--- START ---

Lemma reply_default_flags s partial : keeps session_flags s (ssh_auth_reply_default s partial).
Proof.
  unfold ssh_auth_reply_default. set (s0 := if auth_methods (auth s) =? 0 then _ else s).
  apply (keeps_ext session_flags s s0); [unfold s0; by case_match|]. destruct (negb _); [by apply keeps_return|].
  apply pack_send_flags.
Qed.

Lemma pk_ok_flags s r : keeps session_flags s (ssh_message_auth_reply_pk_ok_simple s r).
Proof.
  intros a s' Hx. unfold ssh_message_auth_reply_pk_ok_simple in Hx. apply bind_Some in Hx as (key & _ & Hx).
  apply bind_Some in Hx as (algo & _ & Hx). destruct algo; [|by injection Hx as <- <-].
  apply bind_Some in Hx as ([rc blob] & _ & Hx). destruct (rc <? 0); [by injection Hx as <- <-|].
  by apply pack_send_flags in Hx.
Qed.

(** The application's functions, which do not reach into the session for it. *)
Record obliging (cb : ssh_server_callbacks) : Prop := {
  ob_password : forall f s u w, auth_password_function cb = Some f -> keeps session_flags s (f s u w);
  ob_none : forall f s u, auth_none_function cb = Some f -> keeps session_flags s (f s u);
  ob_pubkey : forall f s u k st, auth_pubkey_function cb = Some f -> keeps session_flags s (f s u k st)
}.

Lemma reply_refused s rc msg a s' : rc <> SSH_AUTH_SUCCESS -> reply_success s rc (AuthMessage msg) = Some (a, s') ->
  session_flags s' = session_flags s.
Proof.
  intros Hrc Hx. unfold reply_success in Hx. apply bind_Some in Hx as ([a' s1] & Hy & Hx). injection Hx as <- <-.
  destruct (success_or_partial rc) eqn:Es; [|by apply reply_default_flags in Hy].
  unfold success_or_partial in Es. rewrite (proj2 (Z.eqb_neq _ _)) in Es by done. cbn [orb] in Es. rewrite Es in Hy.
  by apply reply_default_flags in Hy.
Qed.

(** The flags change only after the application said that the user is in, and never
    for a key whose possession was not proved. *)
Lemma request_flags disconnect cb s r a s' :
  obliging cb -> ssh_execute_server_request disconnect cb s (AuthMessage r) = Some (a, s') -> session_flags s' <> session_flags s ->
  (req_method r = SSH_AUTH_METHOD_PASSWORD /\ exists f s1, auth_password_function cb = Some f
     /\ f s (req_username r) (req_password r) = Some (SSH_AUTH_SUCCESS, s1))
  \/ (req_method r = SSH_AUTH_METHOD_PUBLICKEY /\ signature_state r <> SSH_PUBLICKEY_STATE_NONE
     /\ exists f s1, auth_pubkey_function cb = Some f
     /\ f s (req_username r) (req_pubkey r) (signature_state r) = Some (SSH_AUTH_SUCCESS, s1))
  \/ (req_method r = SSH_AUTH_METHOD_NONE /\ exists f s1, auth_none_function cb = Some f
     /\ f s (req_username r) = Some (SSH_AUTH_SUCCESS, s1)).
Proof.
  intros Hob Hx Hne. unfold ssh_execute_server_request in Hx.
  destruct (Z.eqb_spec (req_method r) SSH_AUTH_METHOD_PASSWORD) as [Em|_];
    [destruct (auth_password_function cb) as [f|] eqn:Ef|].
  - apply bind_Some in Hx as ([rc s1] & Hf & Hx). left. split; [done|]. exists f, s1. split; [done|].
    destruct (Z.eq_dec rc SSH_AUTH_SUCCESS) as [->|Hrc]; [done|]. destruct Hne.
    rewrite (reply_refused _ _ _ _ _ Hrc Hx). by apply (ob_password _ Hob _ _ _ _ Ef) in Hf.
  - rewrite Em in Hx. change (SSH_AUTH_METHOD_PASSWORD =? SSH_AUTH_METHOD_PUBLICKEY) with false in Hx.
    change (SSH_AUTH_METHOD_PASSWORD =? SSH_AUTH_METHOD_NONE) with false in Hx. by injection Hx as <- <-.
  - destruct (Z.eqb_spec (req_method r) SSH_AUTH_METHOD_PUBLICKEY) as [Em|_];
      [destruct (auth_pubkey_function cb) as [f|] eqn:Ef|].
    + apply bind_Some in Hx as ([rc s1] & Hf & Hx). pose proof Hf as Hk. apply (ob_pubkey _ Hob _ _ _ _ _ Ef) in Hk.
      right; left. split; [done|]. destruct (bool_decide (signature_state r = _)) eqn:Es; cbn [negb] in Hx.
      * destruct Hne. apply bind_Some in Hx as ([a' s2] & Hy & Hx). injection Hx as <- <-. rewrite <- Hk.
        destruct (rc =? SSH_AUTH_SUCCESS); [by apply pk_ok_flags in Hy|by apply reply_default_flags in Hy].
      * apply bool_decide_eq_false in Es. split; [done|]. exists f, s1. split; [done|].
        destruct (Z.eq_dec rc SSH_AUTH_SUCCESS) as [->|Hrc]; [done|]. destruct Hne.
        by rewrite (reply_refused _ _ _ _ _ Hrc Hx).
    + rewrite Em in Hx. change (SSH_AUTH_METHOD_PUBLICKEY =? SSH_AUTH_METHOD_NONE) with false in Hx. by injection Hx as <- <-.
    + destruct (Z.eqb_spec (req_method r) SSH_AUTH_METHOD_NONE) as [Em|_];
        [destruct (auth_none_function cb) as [f|] eqn:Ef|]; [|by injection Hx as <- <-..].
      apply bind_Some in Hx as ([rc s1] & Hf & Hx). right; right. split; [done|]. exists f, s1. split; [done|].
      destruct (Z.eq_dec rc SSH_AUTH_SUCCESS) as [->|Hrc]; [done|]. destruct Hne.
      rewrite (reply_refused _ _ _ _ _ Hrc Hx). by apply (ob_none _ Hob _ _ _ Ef) in Hf.
Qed.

--- END ---

ASSIGNMENT |
Check each line of the listing above for the string "exists", and report how many lines contain it, as a number alone.

WRITTEN ANSWER |
6